Now move in, they are warmed to the task. “What problems would you have with being on a jury that’s asked for a verdict of $XM or $XXM? (If you can’t specify an amount for intangibles, try, “medical bills and lost wages are $X.XM, but the human losses are many times greater.) What problems will you have being a juror if that the kind of money we’re talking about? Head off a staking out objection by this framing, “I’m not asking if you’d give it, but only what problems you’ll have if you decide it’s the right amount. Some people have problems giving that much. Mr. Juror, how do you feel about it?
Focus on the good folks who balk to give any “big” amount. Draw them out. Find out just how strong their objections are and just how much of a problem it would be giving that much.
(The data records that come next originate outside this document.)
(* ===== verification/GoFields.v ===== *)
(** * Joined words and [strings.Fields]

    The words [Fields] finds hold no white space, and [Fields] reads a list of
    such words back from their join with blanks ([Fields_join]): the roles of
    an account are such a list. *)

From stdpp Require Import strings.
From S2P Require Import Prelude.
From S2P Require Import GoString.
From S2P Require Import GoUtf8.
From S2P Require Import LmsRoles.

Local Open Scope string_scope.

(** No white space starts at the front of [s]. *)
Definition starts_solid (s : string) : Prop := strip_first space_encodings s = None.

(** No white space starts anywhere in [w]. *)
Definition solid (w : string) : Prop := ∀ a b, w = a ++ b → b ≠ "" → starts_solid b.

(** A word as [Fields] finds it. *)
Definition field (w : string) : Prop := w ≠ "" ∧ solid w.

Lemma strip_first_None ps s : strip_first ps s = None ↔ Forall (λ p, strip_prefix p s = None) ps.
Proof.
  induction ps as [|p ps IH]; simpl; [by split|]. rewrite Forall_cons.
  destruct (strip_prefix p s) eqn:Hp; [split; [done|by intros []]|]. by rewrite IH; naive_solver.
Qed.

Lemma strip_prefix_app p s t : strip_prefix p (s ++ t) = None → strip_prefix p s = None.
Proof.
  revert s. induction p as [|x p IH]; intros [|y s]; simpl; try done. destruct (Ascii.eqb x y); [apply IH|done].
Qed.

Definition space : Ascii.ascii := Ascii.Ascii false false false false false true false false.

(** Without a blank in the pattern, a blank ends what it can match. *)
Fixpoint no_blank (s : string) : bool := match s with "" => true | String x s' => negb (Ascii.eqb x space) && no_blank s' end.

Lemma strip_prefix_blank p s t :
  no_blank p = true → strip_prefix p s = None → strip_prefix p (s ++ " " ++ t) = None.
Proof.
  revert s. induction p as [|x p IH]; intros [|y s]; simpl; try done.
  - intros [Hx%negb_true_iff _]%andb_true_iff _. by unfold space in Hx; rewrite Hx.
  - intros [_ Hp]%andb_true_iff. destruct (Ascii.eqb x y); [by apply IH|done].
Qed.

Lemma starts_solid_prefix s t : starts_solid (s ++ t) → starts_solid s.
Proof.
  unfold starts_solid. rewrite !strip_first_None. intros Ht. eapply Forall_impl; [exact Ht|].
  intros p. apply strip_prefix_app.
Qed.

(** The blank apart, no white space holds one. *)
Lemma starts_solid_blank s t : s ≠ "" → starts_solid s → starts_solid (s ++ " " ++ t).
Proof.
  unfold starts_solid. rewrite !strip_first_None, !Forall_forall. intros Hne Hs p Hp. specialize (Hs p Hp).
  assert (p = " " ∨ no_blank p = true) as [->|Hb]; [| |by apply strip_prefix_blank]; last first.
  { destruct s as [|y s]; [done|]. cbn [strip_prefix String.append] in *. by destruct (Ascii.eqb _ y). }
  assert (forallb (λ p, String.eqb p " " || no_blank p) space_encodings = true) as Hall by reflexivity.
  rewrite forallb_forall in Hall. apply list_elem_of_In, Hall, orb_true_iff in Hp as [Hp%String.eqb_eq|Hp]; auto.
Qed.

Lemma app_snoc (a : string) c s : (a ++ String c "") ++ s = a ++ String c s.
Proof. by rewrite string_app_assoc. Qed.

Lemma app_empty (a : string) : a ++ "" = a.
Proof. induction a as [|x a IH]; simpl; [done|by rewrite IH]. Qed.

Lemma length_joined (a b : string) : String.length (a ++ b) = String.length a + String.length b.
Proof. induction a as [|x a IH]; simpl; [done|by rewrite IH]. Qed.

Lemma snoc_split word c (a b : string) :
  word ++ String c "" = a ++ b → b ≠ "" → ∃ b', b = b' ++ String c "" ∧ word = a ++ b'.
Proof.
  revert word. induction a as [|x a IH]; intros word He Hb; [by exists word|].
  destruct word as [|y word]; simpl in He; injection He as -> He; [by destruct a, b|].
  destruct (IH _ He Hb) as (b' & -> & ->). by exists b'.
Qed.

(** ** The words that come out *)

Lemma flush_fields w : solid w → Forall field (flush w).
Proof.
  intros Hw. unfold flush. destruct (String.eqb w "") eqn:He; constructor; [|done].
  split; [by apply String.eqb_neq|done].
Qed.

Lemma loop_fields fuel word s :
  (∀ a b, word = a ++ b → b ≠ "" → starts_solid (b ++ s)) → Forall field (fields_loop fuel word s).
Proof.
  revert word s. induction fuel as [|f IH]; intros word s Hw.
  { apply flush_fields. intros a b Hab Hb. eapply starts_solid_prefix, Hw; eauto. }
  assert (solid word) as Hword by (intros a b Hab Hb; eapply starts_solid_prefix, Hw; eauto).
  destruct s as [|c s]; cbn [fields_loop]; [by apply flush_fields|].
  destruct (strip_first space_encodings (String c s)) as [r|] eqn:Hs.
  - apply Forall_app. split; [by apply flush_fields|]. apply IH. by intros [] [].
  - apply IH. intros a b Hab Hb. apply snoc_split in Hab as (b' & -> & ->); [|done]. rewrite app_snoc.
    destruct b' as [|y b']; [done|]. by apply (Hw a).
Qed.

Lemma Fields_fields s : Forall field (Fields s).
Proof. apply loop_fields. by intros [] []. Qed.

(** ** The words that go in *)

Lemma solid_tail c w : solid (String c w) → solid w.
Proof. intros Hw a b -> Hb. by apply (Hw (String c a)). Qed.

Lemma loop_word w word fuel t :
  solid w → fields_loop (String.length w + S fuel) word (w ++ " " ++ t) = (flush (word ++ w) ++ fields_loop fuel "" t)%list.
Proof.
  revert word. induction w as [|c w IH]; intros word Hw.
  { cbn. by rewrite app_empty. }
  assert (starts_solid (String c w ++ " " ++ t)) as Hc.
  { apply starts_solid_blank; [done|]. by apply (Hw ""). }
  change (String c w ++ " " ++ t) with (String c (w ++ " " ++ t)) in *. unfold starts_solid in Hc.
  cbn [String.length Nat.add fields_loop]. rewrite Hc, IH, app_snoc by (by eapply solid_tail). done.
Qed.

Lemma loop_last w word : solid w → fields_loop (String.length w) word w = flush (word ++ w).
Proof.
  revert word. induction w as [|c w IH]; intros word Hw; [cbn; by rewrite app_empty|].
  cbn [String.length fields_loop]. rewrite (Hw "" (String c w)) by done. by rewrite IH, app_snoc by (by eapply solid_tail).
Qed.

(** Fields reads joined words back. *)
Lemma Fields_join l : Forall field l → Fields (String.concat " " l) = l.
Proof.
  induction 1 as [|w l [Hne Hw] Hl IH]; [done|].
  assert (flush w = [w]) as Hf by (unfold flush; by rewrite (proj2 (String.eqb_neq w "") Hne)).
  destruct l as [|v l]; [cbn [String.concat]; unfold Fields; by rewrite loop_last|].
  change (String.concat " " (w :: v :: l)) with (w ++ " " ++ String.concat " " (v :: l)).
  unfold Fields in *. rewrite length_joined. cbn [String.length String.append].
  etrans; [by apply loop_word|]. cbn [String.append]. by rewrite Hf, IH.
Qed.
(** attempts is an INTEGER column. *)
Definition UserStore_UpdateFailedPasswordAttempts (fault : bool) (d : user_db) (id : string) (attempts : Z)
    : res storeError unit * user_db :=
  if fault || negb (within_z (-2147483648) 2147483647 attempts) then (Err (ErrDatabase "failed to update User"), d)
  else (Ok tt, with_rows (alter (User_with_FailedAttempts attempts) id (us_rows d)) d).

(** The cache layer drops the user first. *)
Definition CachedUserStore_UpdateFailedPasswordAttempts (fault : bool) (d : user_db) (id : string) (attempts : Z)
    : res storeError unit * user_db :=
  UserStore_UpdateFailedPasswordAttempts fault (InvalidateProfileCacheForUser id d) id attempts.

(** In the collation's order of the user names, which is not modelled. *)
Definition UserStore_GetAll `{GoRange} (fault : bool) (d : user_db) : res storeError (list User) :=
  if fault then Err (ErrDatabase "failed to find Users")
  else Ok (with_bot (us_bots d) <$> (go_range (us_rows d)).*2).

(** Deleting a user clears the parent of the users below it; [blocked] is a
    foreign key of another table that refuses. *)
Definition orphaned (id : string) (u : User) : User :=
  {| User_Id := User_Id u; User_CreateAt := User_CreateAt u; User_UpdateAt := User_UpdateAt u;
     User_DeleteAt := User_DeleteAt u; User_Username := User_Username u; User_Password := User_Password u;
     User_AuthData := User_AuthData u; User_AuthService := User_AuthService u; User_Email := User_Email u;
     User_EmailVerified := User_EmailVerified u; User_Nickname := User_Nickname u;
     User_FirstName := User_FirstName u; User_LastName := User_LastName u;
     User_Position := User_Position u; User_Roles := User_Roles u;
     User_AllowMarketing := User_AllowMarketing u; User_Props := User_Props u;
     User_NotifyProps := User_NotifyProps u; User_LastPasswordUpdate := User_LastPasswordUpdate u;
     User_LastPictureUpdate := User_LastPictureUpdate u; User_FailedAttempts := User_FailedAttempts u;
     User_Locale := User_Locale u; User_Timezone := User_Timezone u; User_MfaActive := User_MfaActive u;
     User_MfaSecret := User_MfaSecret u; User_RemoteId := User_RemoteId u;
     User_LastActivityAt := User_LastActivityAt u; User_IsBot := User_IsBot u;
     User_BotDescription := User_BotDescription u; User_BotLastIconUpdate := User_BotLastIconUpdate u;
     User_TermsOfServiceId := User_TermsOfServiceId u;
     User_TermsOfServiceCreateAt := User_TermsOfServiceCreateAt u;
     User_DisableWelcomeEmail := User_DisableWelcomeEmail u; User_LastLogin := User_LastLogin u;
     User_MfaUsedTimestamps := User_MfaUsedTimestamps u; User_Phone := User_Phone u;
     User_ParentId := (if decide (User_ParentId u = Some id) then None else User_ParentId u) |}.

Definition UserStore_PermanentDelete (fault blocked : bool) (d : user_db) (id : string)
    : res storeError unit * user_db :=
  if fault || blocked then (Err (ErrDatabase "failed to delete User"), d)
  else (Ok tt, with_rows (orphaned id <$> delete id (us_rows d)) d).
Definition RevertStudentToUser (studentID : string) : UM User :=
  user <- wrapU (nf_or "app.lms.student.not_found.app_error" "app.lms.student.get.app_error") (us_get studentID) ;;
  wrapU (nf_or "app.lms.student.not_found.app_error" "app.lms.student.update.app_error")
    (us_update true (User_with_Props (delete studentPropsKey (User_Props user)) (User_with_Roles SystemUserRoleId user))).

(** ** user.go *)

Definition merge_user (existing user : User) : User :=
  {| User_Id := User_Id existing; User_CreateAt := User_CreateAt existing;
     User_UpdateAt := User_UpdateAt existing; User_DeleteAt := User_DeleteAt existing;
     User_Username := or_else (User_Username user) (User_Username existing);
     User_Password := User_Password existing; User_AuthData := User_AuthData existing;
     User_AuthService := User_AuthService existing;
     User_Email := or_else (User_Email user) (User_Email existing);
     User_EmailVerified := User_EmailVerified existing;
     User_Nickname := or_else (User_Nickname user) (User_Nickname existing);
     User_FirstName := or_else (User_FirstName user) (User_FirstName existing);
     User_LastName := or_else (User_LastName user) (User_LastName existing);
     User_Position := or_else (User_Position user) (User_Position existing);
     User_Roles := or_else (User_Roles user) (User_Roles existing);
     User_AllowMarketing := User_AllowMarketing existing; User_Props := User_Props existing;
     User_NotifyProps := User_NotifyProps existing;
     User_LastPasswordUpdate := User_LastPasswordUpdate existing;
     User_LastPictureUpdate := User_LastPictureUpdate existing;
     User_FailedAttempts := User_FailedAttempts existing; User_Locale := User_Locale existing;
     User_Timezone := User_Timezone existing; User_MfaActive := User_MfaActive existing;
     User_MfaSecret := User_MfaSecret existing; User_RemoteId := User_RemoteId existing;
     User_LastActivityAt := User_LastActivityAt existing; User_IsBot := User_IsBot existing;
     User_BotDescription := User_BotDescription existing;
     User_BotLastIconUpdate := User_BotLastIconUpdate existing;
     User_TermsOfServiceId := User_TermsOfServiceId existing;
     User_TermsOfServiceCreateAt := User_TermsOfServiceCreateAt existing;
     User_DisableWelcomeEmail := User_DisableWelcomeEmail existing;
     User_LastLogin := User_LastLogin existing; User_MfaUsedTimestamps := User_MfaUsedTimestamps existing;
     User_Phone := or_else_ptr (User_Phone user) (User_Phone existing);
     User_ParentId := User_ParentId existing |}.

Definition UpdateUser (user : User) : UM User :=
  existing <- wrapU (nf_or "app.lms.user.not_found.app_error" "app.lms.user.get.app_error") (us_get (User_Id user)) ;;
  wrapU (nf_or "app.lms.user.not_found.app_error" "app.lms.user.update.app_error") (us_update true (merge_user existing user)).

Definition DeleteUser (id : string) : UM unit :=
  wrapU (nf_or "app.lms.user.not_found.app_error" "app.lms.user.get.app_error") (us_get id) ;;;
  wrapU (internalU "app.lms.user.delete.app_error") (us_delete id).

(** Set DeleteAt to the clock, or to 0. *)
Definition set_active (active : bool) (id : string) : UM User :=
  user <- wrapU (nf_or "app.lms.user.not_found.app_error" "app.lms.user.get.app_error") (us_get id) ;;
  now <- m_gets (λ w, lms_clock (lms_ticks (uw_lms w))) ;;
  wrapU (internalU "app.lms.user.update.app_error")
    (us_update true (User_with_DeleteAt (if active then 0 else now)%Z (User_with_UpdateAt now user))).

Definition DeactivateUser (id : string) : UM User := set_active false id.
Definition ReactivateUser (id : string) : UM User := set_active true id.

(** ** lead.go and lead_activity.go *)

(** Keys of leads into users are among the faults. *)
Definition lead_refs (_ : lmsDB D) (_ : Lead) : bool := true.
Definition activity_refs (d : lmsDB D) (a : LeadActivity) : bool := has (db_leads d) (LeadActivity_LeadID a).

Definition GetLead (id : string) : UM Lead :=
  lmsU (wrap (not_found_or "app.lms.lead.not_found" "app.lms.lead.get.app_error") (db_get Lead_table Leads id)).

Definition CreateLead (lead : Lead) : UM Lead :=
  lmsU (wrap (internal "app.lms.lead.create.app_error") (db_save Lead_table Leads lead_refs lead)).

Definition Lead_with (id status : string) (student : option string) (l : Lead) : Lead :=
  {| Lead_ID := id; Lead_Name := Lead_Name l; Lead_Email := Lead_Email l; Lead_Phone := Lead_Phone l;
     Lead_Age := Lead_Age l; Lead_School := Lead_School l; Lead_Source := Lead_Source l;
     Lead_Need := Lead_Need l; Lead_Status := status; Lead_StudentID := student;
     Lead_Notes := Lead_Notes l; Lead_TestDate := Lead_TestDate l; Lead_TestResult := Lead_TestResult l;
     Lead_TestScore := Lead_TestScore l; Lead_CounselorID := Lead_CounselorID l;
     Lead_Createat := Lead_Createat l; Lead_Updateat := Lead_Updateat l |}.

Definition UpdateLead (id : string) (lead : Lead) : UM Lead :=
  lmsU (wrap (not_found_or "app.lms.lead.not_found" "app.lms.lead.update.app_error")
    (db_update Lead_table Leads LeadPreUpdate lead_refs (Lead_with id (Lead_Status lead) (Lead_StudentID lead) lead))).

Definition DeleteLead (id : string) : UM unit :=
  lmsU (wrap (not_found_or "app.lms.lead.not_found" "app.lms.lead.delete.app_error") (db_delete Lead_table Leads id)).

(** The zero value of model.User. *)
Definition zero_User : User :=
  {| User_Id := ""; User_CreateAt := 0%Z; User_UpdateAt := 0%Z; User_DeleteAt := 0%Z; User_Username := "";
     User_Password := ""; User_AuthData := None; User_AuthService := ""; User_Email := "";
     User_EmailVerified := false; User_Nickname := ""; User_FirstName := ""; User_LastName := "";
     User_Position := ""; User_Roles := ""; User_AllowMarketing := false; User_Props := ∅;
     User_NotifyProps := ∅; User_LastPasswordUpdate := 0%Z; User_LastPictureUpdate := 0%Z;
     User_FailedAttempts := 0%Z; User_Locale := ""; User_Timezone := None; User_MfaActive := false;
     User_MfaSecret := ""; User_RemoteId := None; User_LastActivityAt := 0%Z; User_IsBot := false;
     User_BotDescription := ""; User_BotLastIconUpdate := 0%Z; User_TermsOfServiceId := "";
     User_TermsOfServiceCreateAt := 0%Z; User_DisableWelcomeEmail := false; User_LastLogin := 0%Z;
     User_MfaUsedTimestamps := []; User_Phone := None; User_ParentId := None |}.

(** The user made of a lead. *)
Definition lead_user (lead : Lead) (hashed : string) : User :=
  {| User_Id := User_Id zero_User; User_CreateAt := User_CreateAt zero_User;
     User_UpdateAt := User_UpdateAt zero_User; User_DeleteAt := User_DeleteAt zero_User;
     User_Username := deref (Lead_Email lead); User_Password := hashed;
     User_AuthData := User_AuthData zero_User; User_AuthService := User_AuthService zero_User;
     User_Email := deref (Lead_Email lead); User_EmailVerified := User_EmailVerified zero_User;
     User_Nickname := User_Nickname zero_User; User_FirstName := Lead_Name lead;
     User_LastName := User_LastName zero_User; User_Position := User_Position zero_User;
     User_Roles := RoleLmsStudentRoleId; User_AllowMarketing := User_AllowMarketing zero_User;
     User_Props := User_Props zero_User; User_NotifyProps := User_NotifyProps zero_User;
     User_LastPasswordUpdate := User_LastPasswordUpdate zero_User;
     User_LastPictureUpdate := User_LastPictureUpdate zero_User;
     User_FailedAttempts := User_FailedAttempts zero_User; User_Locale := User_Locale zero_User;
     User_Timezone := User_Timezone zero_User; User_MfaActive := User_MfaActive zero_User;
     User_MfaSecret := User_MfaSecret zero_User; User_RemoteId := User_RemoteId zero_User;
     User_LastActivityAt := User_LastActivityAt zero_User; User_IsBot := User_IsBot zero_User;
     User_BotDescription := User_BotDescription zero_User;
     User_BotLastIconUpdate := User_BotLastIconUpdate zero_User;
     User_TermsOfServiceId := User_TermsOfServiceId zero_User;
     User_TermsOfServiceCreateAt := User_TermsOfServiceCreateAt zero_User;
     User_DisableWelcomeEmail := User_DisableWelcomeEmail zero_User;
     User_LastLogin := User_LastLogin zero_User;
     User_MfaUsedTimestamps := User_MfaUsedTimestamps zero_User; User_Phone := Lead_Phone lead;
     User_ParentId := User_ParentId zero_User |}.

Definition ConvertLeadToStudent (leadID : string) : UM (User * Lead) :=
  lead <- GetLead leadID ;;
  n <- m_gets (λ w, lms_ticks (uw_lms w)) ;;
  match BCrypt_Hash n defaultStudentPassword with
  | Err _ => failU "app.lms.lead.hash_password.app_error" 500
  | Ok hashed =>
      savedUser <- wrapU (internalU "app.lms.lead.create_user.app_error")
                     (p <- us_save (lead_user lead hashed) ;;
                      match p.1 with Ok u => m_ret u | Err e => m_throw e end) ;;
      updatedLead <- lmsU (wrap (internal "app.lms.lead.update.app_error")
                             (db_update Lead_table Leads LeadPreUpdate lead_refs
                                (Lead_with (Lead_ID lead) "ENROLLED" (Some (User_Id savedUser)) lead))) ;;
      m_ret (savedUser, updatedLead)
  end.

(** ORDER BY createat DESC. *)
Definition LeadActivityStore_GetByLead (leadID : string) : M (lms_world D) storeError (list LeadActivity) :=
  rows <- db_query LeadActivities (λ a, bool_decide (LeadActivity_LeadID a = leadID)) ;;
  m_ret (merge_sort newest_activity rows).

Definition GetLeadActivities (leadID : string) : UM (list LeadActivity) :=
  lmsU (wrap (internal "app.lms.lead_activity.get_by_lead.app_error") (LeadActivityStore_GetByLead leadID)).

Definition LeadActivity_with_lead (leadID : string) (a : LeadActivity) : LeadActivity :=
  {| LeadActivity_ID := LeadActivity_ID a; LeadActivity_LeadID := leadID; LeadActivity_Type := LeadActivity_Type a;
     LeadActivity_Content := LeadActivity_Content a; LeadActivity_NextFollowUp := LeadActivity_NextFollowUp a;
     LeadActivity_Createat := LeadActivity_Createat a; LeadActivity_Updateat := LeadActivity_Updateat a |}.

Definition CreateLeadActivity (leadID : string) (a : LeadActivity) : UM LeadActivity :=
  lmsU (wrap (internal "app.lms.lead_activity.create.app_error")
    (db_save LeadActivity_table LeadActivities activity_refs (LeadActivity_with_lead leadID a))).

(** ** The routes (api4/lms_api/student.go, user.go, lead.go)

    [may] is the manage-students, manage-users or manage-leads permission of
    the session, [self] its user; bodies are decoded. *)

Definition createStudent (may : bool) (user : option User) (props : option (gmap string J)) : UM User :=
  guarded may (CreateStudent user props).

Definition getStudent (may : bool) (id : string) : UM User := guarded may (require_id id (GetStudent id)).

Definition updateStudent (may : bool) (id : string) (user : option User) (props : option (gmap string J)) : UM User :=
  guarded may (require_id id (
    match user with
    | None => failU "api.lms.update_student.bad_body.app_error" 400
    | Some u => UpdateStudent (Some (User_with_Id id u)) props
    end)).

Definition deleteStudent (may : bool) (id : string) : UM unit := guarded may (require_id id (DeleteStudent id)).
Definition getConvertibleUsers (may : bool) : UM (list User) := guarded may GetConvertibleUsers.
Definition convertUserToStudent (may : bool) (id : string) : UM User :=
  guarded may (require_id id (ConvertUserToStudent id)).
Definition revertStudentToUser (may : bool) (id : string) : UM User :=
  guarded may (require_id id (RevertStudentToUser id)).

Definition updateUser (may : bool) (self id : string) (user : User) : UM User :=
  guarded may (require_id id (
    let user := User_with_Id id user in
    if decide (User_Roles user ≠ "" ∧ id = self) then failU "api.lms.update_user.self_role.app_error" 403
    else UpdateUser user)).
Don’t worry about poisoning the jury by having them hear the opinions or attitudes that are more likely than not unhelpful to your case. Nobody’s empassioned statements are going to change anyone’s mind, but they might give another like minded panelist the impetuous to indicate agreement and speak up themselves.
Now further narrow the funnel and focus in: “During the trial, we’ll tell you about John’s pain and suffering. But there’s nothing on paper with prices attached, like there are with his medical bills. What trouble would you have including money in your verdict for pain and suffering? I’m asking you this because my own father thinks money for pain and suffering should never be given, because it does not make the pain and suffering go away. (Normalizing statement) Other people think money for pain and suffering is ok. How many of you are a little closer to people who think money for pain and suffering is ok? (Wait for hand raise and then…) How many of you are closer to my father who would have a little trouble giving money for pain and suffering because it can’t make the pain and suffering go away? Follow up, open ended e.g., “tell me about that” and get the cause strike.
Create a welcoming and open “town hall” space (tell them that what you want to do is do a townhall experience like Mr’s Obama and McCain.) Think that you are the moderator and your job is to create a dialogue. Encourage strong voices to disclose and set the mark high, so that folks who feel the same way but aren’t as willing or able will have a spokesperson, and then count the folks who would get in line behind your most extreme panelist. Follow up with each one and elicit the recognition admission from each that it would be difficult, if only a little, to step around their strongly held beliefs and values. Set the pick for the cause strike or at least red flag your peremptory strikes.
Repeat on each significant voir dire issue.
It’s about normalizing the attitudes and the act of disclosing it “among like minded, good people”. We like folks who are like us and expect fair treatment from them. Create an environment of open forum and encourage pertinent disclosures on issues and attitudes of concern. Smile, as they are your guests and you are simply making a seating chart for the table.
A good host will quickly learn who to seat and who to invite to the red car/blue car trial down the hall.